Dataset:
Our dataset today will be ImageWoof. Link
Goal: Using no pre-trained weights, see how well of accuracy we can get in x epochs
This dataset is generally harder than imagenette, both are a subset of ImageNet.
Models are leaning more towards being faster, more effecient
Let's import the library:
from fastai.vision.all import *
Below you will find the exact imports for everything we use today
import kornia
from torch import nn
from fastai.callback.progress import ProgressCallback
from fastai.callback.schedule import lr_find, fit_flat_cos, fit_one_cycle
from fastai.data.core import Datasets
from fastai.data.external import untar_data, URLs
from fastai.data.transforms import Categorize, GrandparentSplitter, IntToFloatTensor, Normalize, ToTensor, parent_label
from fastai.layers import Mish
from fastai.learner import Learner
from fastai.metrics import LabelSmoothingCrossEntropy, top_k_accuracy, accuracy
from fastai.optimizer import ranger, Lookahead, RAdam
from fastai.vision.augment import FlipItem, RandomResizedCrop, Resize
from fastai.vision.core import PILImage, imagenet_stats, get_image_files
from fastai.vision.models.xresnet import xresnet50
Let's grab our data. For the competition, we'll focus on 5 epochs at 128x128
path = untar_data(URLs.IMAGEWOOF)
There are a few more datasets available:
ImageNette: Slightly easier than ImageWoof, 10 easily classified classes from Imagenet (tench, English springer, cassette player, chain saw, church, French horn, garbage truck, gas pump, golf ball, parachute)

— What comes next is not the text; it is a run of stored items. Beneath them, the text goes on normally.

(** Making the directory of a file inside touches nothing outside. *)
Lemma HasPrefix_spec s p : HasPrefix s p = true ↔ ∃ t, s = p ++ t.
Proof.
  split; [|intros [t ->]; apply HasPrefix_same]. revert s. induction p as [|x p IH]; intros s; [by exists s|].
  destruct s as [|y s]; [done|]. cbn. intros [->%bool_decide_eq_true H]%andb_true_iff.
  apply IH in H as [t ->]. by exists t.
Qed.

Context {laws : StorageLaws}.

Lemma confined_disk c D :
  (∀ q, IsAbs (w_dir c) = true → Clean (w_dir c) ≠ [SLASH] → outside (w_dir c) q → ReadFile D q = ReadFile (w_disk c) q) →
  confined c (with_disk D c).
Proof. intros H. split; [done| |done]. intros HA HC q Hq. by apply H. Qed.

Lemma outside_not_inside c name p q : IsAbs (w_dir c) = true → Clean (w_dir c) ≠ [SLASH] →
  safePath c name = Ret p → outside (w_dir c) q → clean_names p q ∧ p ≠ q.
Proof.
  intros HA HC (cs & Hcs & ->)%safePath_inside (Hq & HqA & Hr & _).
  assert (w_dir c ≠ []) as Hd by (intros Hn; by rewrite Hn in HA). split.
  - split_and!; [by apply Join_clean|done|]. rewrite HqA, Join_plain, HA by done. apply IsAbs_path_of.
    apply Forall_app. split; [|eapply Forall_impl; [exact Hcs|apply plain_part]].
    eapply Forall_impl; [by apply components_abs|apply plain_part].
  - intros <-. by rewrite IsRootedIn_Join in Hr.
Qed.

Lemma leaves_writing {A} c (pr : A → Checkout) m (f : Checkout → run A) :
  (∀ D, left_disk m = Some D → confined c (with_disk D c)) →
  (∀ c', confined c c' → leaves confined c' pr (f c')) →
  leaves confined c pr (writing c m ≫= f).
Proof.
  intros Hm Hf. destruct m as [D|[D e]| |]; cbn; [|by apply Hm|done..].
  eapply leaves_trans; [apply confined_preorder|by apply Hm|]. by apply Hf, Hm.
Qed.

Lemma writing_same c m : (∀ D, left_disk m = Some D → confined c (with_disk D c)) → leaves confined c same (writing c m).
Proof. intros Hm. destruct m as [D|[D e]| |]; cbn; try done; by apply Hm. Qed.

Lemma confined_write c name p data perm D :
  safePath c name = Ret p → left_disk (WriteFile (w_disk c) p data perm) = Some D → confined c (with_disk D c).
Proof.
  intros Hp HD. apply confined_disk. intros q HA HC Hq.
  destruct (outside_not_inside c name p q HA HC Hp Hq). by eapply write_other.
Qed.

Lemma confined_remove c name p D :
  safePath c name = Ret p → left_disk (Remove (w_disk c) p) = Some D → confined c (with_disk D c).
Proof.
  intros Hp HD. apply confined_disk. intros q HA HC Hq.
  destruct (outside_not_inside c name p q HA HC Hp Hq). by eapply remove_other.
Qed.

Lemma confined_chtimes c p t D : left_disk (Chtimes (w_disk c) p t) = Some D → confined c (with_disk D c).
Proof. intros HD. apply confined_disk. intros q _ _ _. by eapply chtimes_read. Qed.

(** *** Directories *)

Lemma dir_part_sep a b : SLASH ∉ b → dir_part (a ++ SLASH :: b) = a ++ [SLASH].
Proof.
  intros Hb. assert (dir_part b = []) as Hn.
  { destruct b as [|x b]; [done|]. cbn [dir_part]. by rewrite bool_decide_false. }
  induction a as [|x a IH]; cbn [app dir_part].
  - rewrite bool_decide_true by by left. by rewrite Hn.
  - rewrite bool_decide_true by set_solver. by rewrite IH.
Qed.

Lemma components_slash cs : Forall plain cs → components (path_of true cs ++ [SLASH]) = cs.
Proof.
  intros Hcs. unfold components. change (path_of true cs ++ [SLASH]) with (path_of true cs ++ SLASH :: []).
  rewrite Split_app, foldl_app. change (Split [] SLASH) with [@nil byte]. cbn [foldl].
  assert (IsAbs (path_of true cs ++ [SLASH]) = true) as -> by done.
  change (SLASH :: []) with [SLASH]. 
  pose proof (components_path_of true cs (plain_tidy true cs Hcs)) as H. unfold components in H.
  change (IsAbs (path_of true cs)) with true in H. exact H.
Qed.

Lemma Dir_path_of cs x : Forall plain (cs ++ [x]) → Dir (path_of true (cs ++ [x])) = path_of true cs.
Proof.
  intros [Hcs Hx]%Forall_app. apply Forall_singleton in Hx as (_ & _ & _ & Hx). unfold Dir.
  assert (∃ a, dir_part (path_of true (cs ++ [x])) = a ++ [SLASH] ∧ (cs = [] → a = []) ∧ (cs ≠ [] → a = path_of true cs)) as (a & -> & Hn & Hc).
  { destruct cs as [|c cs].
    - exists []. split; [|done]. unfold path_of. cbn [app GoStrings.Join].
      exact (dir_part_sep [] x Hx).
    - exists (path_of true (c :: cs)). split; [|done]. unfold path_of. rewrite GoJoin_app by done.
      cbn [GoStrings.Join]. change (SLASH :: ?j ++ SLASH :: x) with ((SLASH :: j) ++ SLASH :: x). by apply dir_part_sep. }
  destruct cs as [|c cs]; [by rewrite Hn|]. rewrite Hc by done. unfold Clean.
  rewrite components_slash by done. done.
Qed.

(** The directories of a clean absolute name. *)
Lemma prefix_path_of B Q : Forall plain B → Forall plain Q → B ≠ [] → Q ≠ [] →
  HasPrefix (path_of true B) (path_of true Q ++ [SLASH]) = true → Q `prefix_of` B.
Proof.
  intros HB HQ HBn HQn [t Ht]%HasPrefix_spec. rewrite <- app_assoc in Ht. cbn [app] in Ht.
  apply (f_equal (λ p, Split p SLASH)) in Ht. rewrite Split_app in Ht.
  assert (∀ L, Forall plain L → L ≠ [] → Split (path_of true L) SLASH = [] :: L) as HS.
  { intros L HL HLn. unfold path_of. change (SLASH :: ?x) with ([] ++ SLASH :: x). rewrite Split_app, Split_Join; [done|done|].
    apply parts_no_slash. eapply Forall_impl; [exact HL|apply plain_part]. }
  rewrite !HS in Ht by done. injection Ht as Ht. by exists (Split t SLASH).
Qed.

ImageWoof: 10 different dog breeds, Australian terrier, Border terrier, Samoyed, Beagle, Shih-Tzu, English foxhound, Rhodesian ridgeback, Dingo, Golden retriever, Old English sheepdog
Image网 (Pronounced Imagewang, "net" in Chinese): Both ImageNette and Woof but:
- The validation set is the same as Imagewoof (i.e. 30% of Imagewoof images); there are no Imagenette images in the validation set (they're all in the training set)
- Only 10% of Imagewoof images are in the training set!

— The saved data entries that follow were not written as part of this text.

(* ===== verification/SessionSafety.v ===== *)
(** * What a client guarantees (src/internal/sync/session.go, client.go)

    A sync session talks to a server that may answer anything.  Each step of the
    session is related to the session it is given: [frame] holds of the steps that
    have nothing to do with storing artifacts, [good] of all steps.  Requests carry
    genuine artifacts only, no private ones unless asked to, and at most one
    artifact beyond the budget. *)
From S2P Require Import Prelude GoStrings Hash Zlib Deck Julian Quote Xfer Blob Content Db Uv Auth Receive Tag Crosslink Linked TableSync CkinLock Handler HandlerSafety Clone CloneComplete SyncLinked Session.
From stdpp Require Import list gmap sets.

(** ** Budgets *)

(** The cards of a kind, all but the last together smaller than the budget. *)
Definition total (size : Card → Z) (cards : list Card) : Z := foldr (λ c n, (size c + n)%Z) 0%Z cards.
Definition spends (kind : Card → bool) (size : Card → Z) (budget : Z) (cards : list Card) : Prop :=
  ∀ l c, filter (λ c, kind c = true) cards = l ++ [c] → (total size l < budget)%Z.

Definition is_file (c : Card) : bool := match c with CardFile _ | CardCFile _ => true | _ => false end.
Definition file_size (c : Card) : Z :=
  match c with
  | CardFile f => zlen (default [] (f_Content f))
  | CardCFile f => zlen (default [] (cf_Content f))
  | _ => 0
  end.
Definition is_uvfile (c : Card) : bool := match c with CardUVFile _ => true | _ => false end.
Definition uvfile_size (c : Card) : Z := match c with CardUVFile f => zlen (default [] (uf_Content f)) | _ => 0 end.
Definition is_gimme (c : Card) : bool := match c with CardGimme _ => true | _ => false end.

Section budgets.
Context (kind : Card → bool) (size : Card → Z).

Lemma spends_nil b : spends kind size b [].
Proof. intros l c H. by destruct l. Qed.

Lemma spends_skip b c cards : kind c = false → spends kind size b cards → spends kind size b (c :: cards).
Proof. intros Hc H l x. rewrite filter_cons_False by (rewrite Hc; done). apply H. Qed.

Lemma spends_cons b c cards :
  kind c = true → (0 < b)%Z → spends kind size (b - size c) cards → spends kind size b (c :: cards).
Proof.
  intros Hc Hb H l x. rewrite filter_cons_True by done. intros Hl. destruct l as [|y l]; [done|].
  injection Hl as <- Hl. specialize (H l x Hl). change (size c + total size l < b)%Z. lia.
Qed.

Lemma spends_among b l cards k :
  Forall (λ c, kind c = false) l → Forall (λ c, kind c = false) k →
  spends kind size b cards → spends kind size b (l ++ cards ++ k).
Proof.
  assert (∀ l, Forall (λ c, kind c = false) l → filter (λ c, kind c = true) l = []) as Hf.
  { induction 1 as [|c l' Hc _ IH]; [done|]. rewrite filter_cons_False by (rewrite Hc; done). done. }
  intros Hl Hk H y x. rewrite !filter_app, (Hf l Hl), (Hf k Hk), app_nil_r. apply H.
Qed.
End budgets.

(** ** The relations *)

Section relations.
Context {codec : Zlib} {sha3 : Sha3} {json : Json}.

(** Tables that are registered, or whose definitions are cached, have names and
    columns that are identifiers. *)
Record tables_ok (s : session) : Prop := {
  to_registry : registry_ok (s_repo s);
  to_cache : ∀ m, xs_cache (s_x s) = Some m → map_Forall (λ name def, validName name = true ∧ valid_def def) m
}.

(** No artifact is stored. *)
Record frame (s s' : session) : Prop := {
  fr_blobs : s_blobs s' = s_blobs s;
  fr_cache : coherent (s_cache s) (s_blobs s) → coherent (s_cache s') (s_blobs s);
  fr_links : links_kept (s_repo s) (s_repo s');
  fr_tables : tables_ok s → tables_ok s';
  fr_last : s_filesRecvdLastRound s' = s_filesRecvdLastRound s
}.

#[global] Instance frame_preorder : PreOrder frame.
Proof.
  split; [by intros s|]. intros s1 s2 s3 [A1 A2 A3 A4 A5] [B1 B2 B3 B4 B5].
  split; [congruence| |by etrans|by auto|congruence]. rewrite A1 in B2. auto.
Qed.

Record good (s s' : session) : Prop := {
  go_rows : rows_kept (s_blobs s) (s_blobs s');
  go_sound : small (s_blobs s') → repo_ok (s_blobs s) → coherent (s_cache s) (s_blobs s) →
    repo_ok (s_blobs s') ∧ coherent (s_cache s') (s_blobs s') ∧ retains (s_blobs s) (s_blobs s');
  go_links : links_kept (s_repo s) (s_repo s');
  go_tables : tables_ok s → tables_ok s'
}.

#[global] Instance good_preorder : PreOrder good.
Proof.
  split; [by intros s|]. intros s1 s2 s3 [A1 A2 A3 A4] [B1 B2 B3 B4].
  split; [by etrans| |by etrans|by auto]. intros Hs Ho Hc.
  destruct (A2 (small_kept _ _ B1 Hs) Ho Hc) as (O2 & C2 & R2).
  destruct (B2 Hs O2 C2) as (O3 & C3 & R3). split_and!; [done|done|by etrans].
Qed.

Lemma frame_good s s' : frame s s' → good s s'.
Proof.
  intros [F1 F2 F3 F4 _]. split; [by rewrite F1| |done|done]. rewrite F1. intros _ Ho Hc.
  split_and!; [done|by apply F2|done].
Qed.

(** What a step leaves, after an error too, is related to [s]. *)
Definition leads {A} (R : relation session) (π : A → session) (s : session) (m : stepped A) : Prop :=
  match m with Ret a => R s (π a) | Fail (s', _) => R s s' | Panic | NoFuel => True end.

Lemma leads_at {A B} (R : relation session) `{!PreOrder R} (π : B → session) s s1 (m : out A) f :
  R s s1 → (∀ a, m = Ret a → leads R π s (f a)) → leads R π s (at_s s1 m ≫= f).
Proof. intros H Hf. destruct m as [a|e| |]; cbn; try done. by apply Hf. Qed.

Lemma leads_bind {A B} (R : relation session) `{!PreOrder R} (π : A → session) (ρ : B → session) s m f :
  leads R π s m → (∀ a, m = Ret a → R s (π a) → leads R ρ (π a) (f a)) → leads R ρ s (m ≫= f).
Proof.
  destruct m as [a|[s1 e]| |]; cbn; try done. intros H Hf. specialize (Hf a eq_refl H).
  destruct (f a) as [b|[s2 e]| |]; cbn in *; try done; by etrans.
Qed.

Lemma leads_from {A} (R : relation session) `{!PreOrder R} (π : A → session) s s1 m :
  R s s1 → leads R π s1 m → leads R π s m.
Proof. intros H. destruct m as [a|[s2 e]| |]; cbn; try done; intros; by etrans. Qed.

Lemma leads_weaken {A} (R Q : relation session) (π : A → session) s m :
  (∀ s1 s2, R s1 s2 → Q s1 s2) → leads R π s m → leads Q π s m.
Proof. intros H. destruct m as [a|[s2 e]| |]; cbn; auto. Qed.

(** A field changes on which the relation does not depend. *)
Lemma frame_field s s' : s_repo s' = s_repo s → s_cache s' = s_cache s → s_x s' = s_x s →
  s_filesRecvdLastRound s' = s_filesRecvdLastRound s → frame s s'.
Proof.
  intros Hr Hc Hx Hl. unfold s_blobs. split; [unfold s_blobs; by rewrite Hr|by rewrite Hc|by rewrite Hr| |done].
  intros [T1 T2]. split; [by rewrite Hr|by rewrite Hx].
Qed.

(** A change of the database that keeps artifacts and the registry. *)
Lemma frame_db d s : d_repo d = d_repo (s_repo s) → links_kept (s_repo s) d → d_schema d = d_schema (s_repo s) →
  frame s (set_db d s).
Proof.
  intros Hd Hl Hs. split; [done|done|done| |done]. intros [T1 T2]. split; [|done].
  unfold registry_ok. cbn. by rewrite Hs.
Qed.

Lemma frame_xGimmes f s : frame s (on_xGimmes f s).
Proof. split; try done. by intros []; split. Qed.
Lemma frame_xToSend f s : frame s (on_xToSend f s).
Proof. split; try done. by intros []; split. Qed.

Lemma EnsureSyncSchema_frame s : frame s (on_s_repo EnsureSyncSchema s).
Proof.
  split; try done. intros [T1 T2]. split; [|done]. intros t name row. cbn. intros [= <-] Hrow.
  destruct (d_schema (s_repo s)) as [t|] eqn:E; [by eapply T1|cbn in Hrow; by rewrite lookup_empty in Hrow].
Qed.
End relations.

(** ** Requests *)

Section requests.
Context {codec : Zlib} {zlaws : ZlibLaws} {sha3 : Sha3} {sqlite : Sqlite} {sql : Sql} {floats : Floats}
  {json : Json} {order : Unordered} {olaws : UnorderedLaws}.
Context (opts : SyncOpts).

(** The uuid is that of a private artifact. *)
Definition hidden (q : repo) (uuid : bytes) : Prop := ∃ rid, rid_of_uuid q uuid = Some rid ∧ rid ∈ t_private q.

(** A pragma that has nothing to do with artifacts, or asks for the check-in lock
    that the session was told to ask for. *)
Definition plain_pragma (p : PragmaCard) : Prop :=
  if bool_decide (pr_Name p = str "ci-lock") then
    ∃ l, so_CkinLock opts = Some l ∧ pr_Values p = [lr_ParentUUID l; lr_ClientID l]
  else existsb (λ n, bool_decide (pr_Name p = n))
         [str "client-version"; str "req-clusters"; str "uv-hash"; str "xtable-hash"] = true.

(** The card neither carries, announces, asks for nor mentions a private artifact,
    but for the parent in the lock the session was told to ask for. *)
Definition kept_private (q : repo) (c : Card) : Prop :=
  match c with
  | CardFile f => f_DeltaSrc f = [] ∧ public q (f_UUID f)
  | CardIGot g => ig_IsPrivate g = false ∧ public q (ig_UUID g)
  | CardGimme uuid => ¬ hidden q uuid
  | CardCFile _ | CardPrivate => False
  | CardPragma p => plain_pragma p
  | _ => True
  end.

- The remaining are in the unsup ("unsupervised") directory, and you can not use their labels in training!
We'll use the low-level Dataset
API for this.
tfms = [[PILImage.create], [parent_label, Categorize()]]

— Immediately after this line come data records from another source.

(** X10.  For each stack category, validation rejects exactly the forms
    from which no sub-record is extracted; and when validation passes and
    the extracted text fields hold no single quote and no semicolon, the
    category stores a string that decodes to exactly the extracted
    sub-records. *)
Theorem stored_field_decodes_to_extraction (form : JsObject)
    (helpers : CategoryFormHelpers) :
  ((validation_error (Some stackReplacements) form helpers = None
    <-> extractStackReplacementsFromForm form (getStackCount helpers) <> [])
   /\ (validation_error (Some stackReplacements) form helpers = None ->
       clean_texts replacement_texts
         (extractStackReplacementsFromForm form (getStackCount helpers)) ->
       exists fields s,
         serializeFormValue stackReplacements form helpers = Ok fields
         /\ fields !! "stack_replacements" = Some (JStr s)
         /\ parseStackReplacements (Val s)
            = extractStackReplacementsFromForm form (getStackCount helpers)))
  /\ ((validation_error (Some stackInspection) form helpers = None
       <-> extractStackInspectionsFromForm form (getStackCount helpers) <> [])
      /\ (validation_error (Some stackInspection) form helpers = None ->
          clean_texts inspection_texts
            (extractStackInspectionsFromForm form (getStackCount helpers)) ->
          exists fields s,
            serializeFormValue stackInspection form helpers = Ok fields
            /\ fields !! "stack_inspections" = Some (JStr s)
            /\ parseStackInspections (Val s)
               = extractStackInspectionsFromForm form (getStackCount helpers)))
  /\ ((validation_error (Some stackTensioning) form helpers = None
       <-> extractStackTensioningFromForm form (getStackCount helpers) <> [])
      /\ (validation_error (Some stackTensioning) form helpers = None ->
          clean_texts tensioning_texts
            (extractStackTensioningFromForm form (getStackCount helpers)) ->
          exists fields s,
            serializeFormValue stackTensioning form helpers = Ok fields
            /\ fields !! "stack_tensioning" = Some (JStr s)
            /\ parseStackTensioning (Val s)
               = extractStackTensioningFromForm form (getStackCount helpers)))
  /\ ((validation_error (Some stackInstalls) form helpers = None
       <-> extractStackInstallsFromForm form (getStackCount helpers) <> [])
      /\ (validation_error (Some stackInstalls) form helpers = None ->
          clean_texts install_texts
            (extractStackInstallsFromForm form (getStackCount helpers)) ->
          exists fields s,
            serializeFormValue stackInstalls form helpers = Ok fields
            /\ fields !! "stack_installs" = Some (JStr s)
            /\ parseStackInstalls (Val s)
               = extractStackInstallsFromForm form (getStackCount helpers))).
Proof.
  pose proof (omap_ids_sublist _ _ (replacement_of_form_id form)
                (getStackIdentifiers (getStackCount helpers))) as Sr.
  pose proof (omap_ids_sublist _ _ (inspection_of_form_id form)
                (getStackIdentifiers (getStackCount helpers))) as Si.
  pose proof (omap_ids_sublist _ _ (tensioning_of_form_id form)
                (getStackIdentifiers (getStackCount helpers))) as St.
  pose proof (omap_ids_sublist _ _ (install_of_form_id form)
                (getStackIdentifiers (getStackCount helpers))) as Sn.
  split; [|split; [|split]].
  - destruct (validation_error_require stackReplacements _
                (extractStackReplacementsFromForm form (getStackCount helpers))
                _ form helpers eq_refl eq_refl eq_refl) as [Hiff _].
    split; [exact Hiff|]. intros Hv Hclean. apply Hiff in Hv.
    assert (Hrt : parseStackReplacements
                    (Val (serializeStackReplacements
                            (extractStackReplacementsFromForm form (getStackCount helpers))))
                  = extractStackReplacementsFromForm form (getStackCount helpers))
      by exact (roundtrip_with _ _ _ _ replacement_record_ok _
                  (extracted_well_formed _ _ _ _ Sr Hclean)).
    cbn [serializeFormValue stackReplacements].
    destruct (extractStackReplacementsFromForm form (getStackCount helpers))
      as [|r items]; [contradiction|].
    eexists _, _. split; [reflexivity|].
    split; [rewrite lookup_insert_ne by discriminate; apply lookup_singleton_eq | exact Hrt].
  - destruct (validation_error_require stackInspection _
                (extractStackInspectionsFromForm form (getStackCount helpers))
                _ form helpers eq_refl eq_refl eq_refl) as [Hiff _].
    split; [exact Hiff|]. intros Hv Hclean. apply Hiff in Hv.
    assert (Hrt : parseStackInspections
                    (Val (serializeStackInspections
                            (extractStackInspectionsFromForm form (getStackCount helpers))))
                  = extractStackInspectionsFromForm form (getStackCount helpers))
      by exact (roundtrip_with _ _ _ _ inspection_record_ok _
                  (extracted_well_formed _ _ _ _ Si Hclean)).
    cbn [serializeFormValue stackInspection].
    destruct (extractStackInspectionsFromForm form (getStackCount helpers))
      as [|r items]; [contradiction|].
    eexists _, _. split; [reflexivity|].
    split; [apply lookup_singleton_eq | exact Hrt].
  - destruct (validation_error_require stackTensioning _
                (extractStackTensioningFromForm form (getStackCount helpers))
                _ form helpers eq_refl eq_refl eq_refl) as [Hiff _].
    split; [exact Hiff|]. intros Hv Hclean. apply Hiff in Hv.
    assert (Hrt : parseStackTensioning
                    (Val (serializeStackTensioning
                            (extractStackTensioningFromForm form (getStackCount helpers))))
                  = extractStackTensioningFromForm form (getStackCount helpers))
      by exact (roundtrip_with _ _ _ _ tensioning_record_ok _
                  (extracted_well_formed _ _ _ _ St Hclean)).
    cbn [serializeFormValue stackTensioning].
    destruct (extractStackTensioningFromForm form (getStackCount helpers))
      as [|r items]; [contradiction|].
    eexists _, _. split; [reflexivity|].
    split; [apply lookup_singleton_eq | exact Hrt].
  - destruct (validation_error_require stackInstalls _
                (extractStackInstallsFromForm form (getStackCount helpers))
                _ form helpers eq_refl eq_refl eq_refl) as [Hiff _].
    split; [exact Hiff|]. intros Hv Hclean. apply Hiff in Hv.
    assert (Hrt : parseStackInstalls
                    (Val (serializeStackInstalls
                            (extractStackInstallsFromForm form (getStackCount helpers))))
                  = extractStackInstallsFromForm form (getStackCount helpers))
      by exact (roundtrip_with _ _ _ _ install_record_ok _
                  (extracted_well_formed _ _ _ _ Sn Hclean)).
    cbn [serializeFormValue stackInstalls].
    destruct (extractStackInstallsFromForm form (getStackCount helpers))
      as [|r items]; [contradiction|].
    eexists _, _. split; [reflexivity|].
    split; [apply lookup_singleton_eq | exact Hrt].
Qed.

item_tfms = [ToTensor(), Resize(128)]
batch_tfms = [FlipItem(), RandomResizedCrop(128, min_scale=0.35),
IntToFloatTensor(), Normalize.from_stats(*imagenet_stats)]
Let's make our split
items = get_image_files(path)
split_idx = GrandparentSplitter(valid_name='val')(items)
Now let's build our Datasets
dsets = Datasets(items, tfms, splits=split_idx)
And our DataLoaders
dls = dsets.dataloaders(after_item=item_tfms, after_batch=batch_tfms, bs=64)
Let's make sure they look okay
dls.show_batch()
Wait, those aren't species names! How do I get that readable?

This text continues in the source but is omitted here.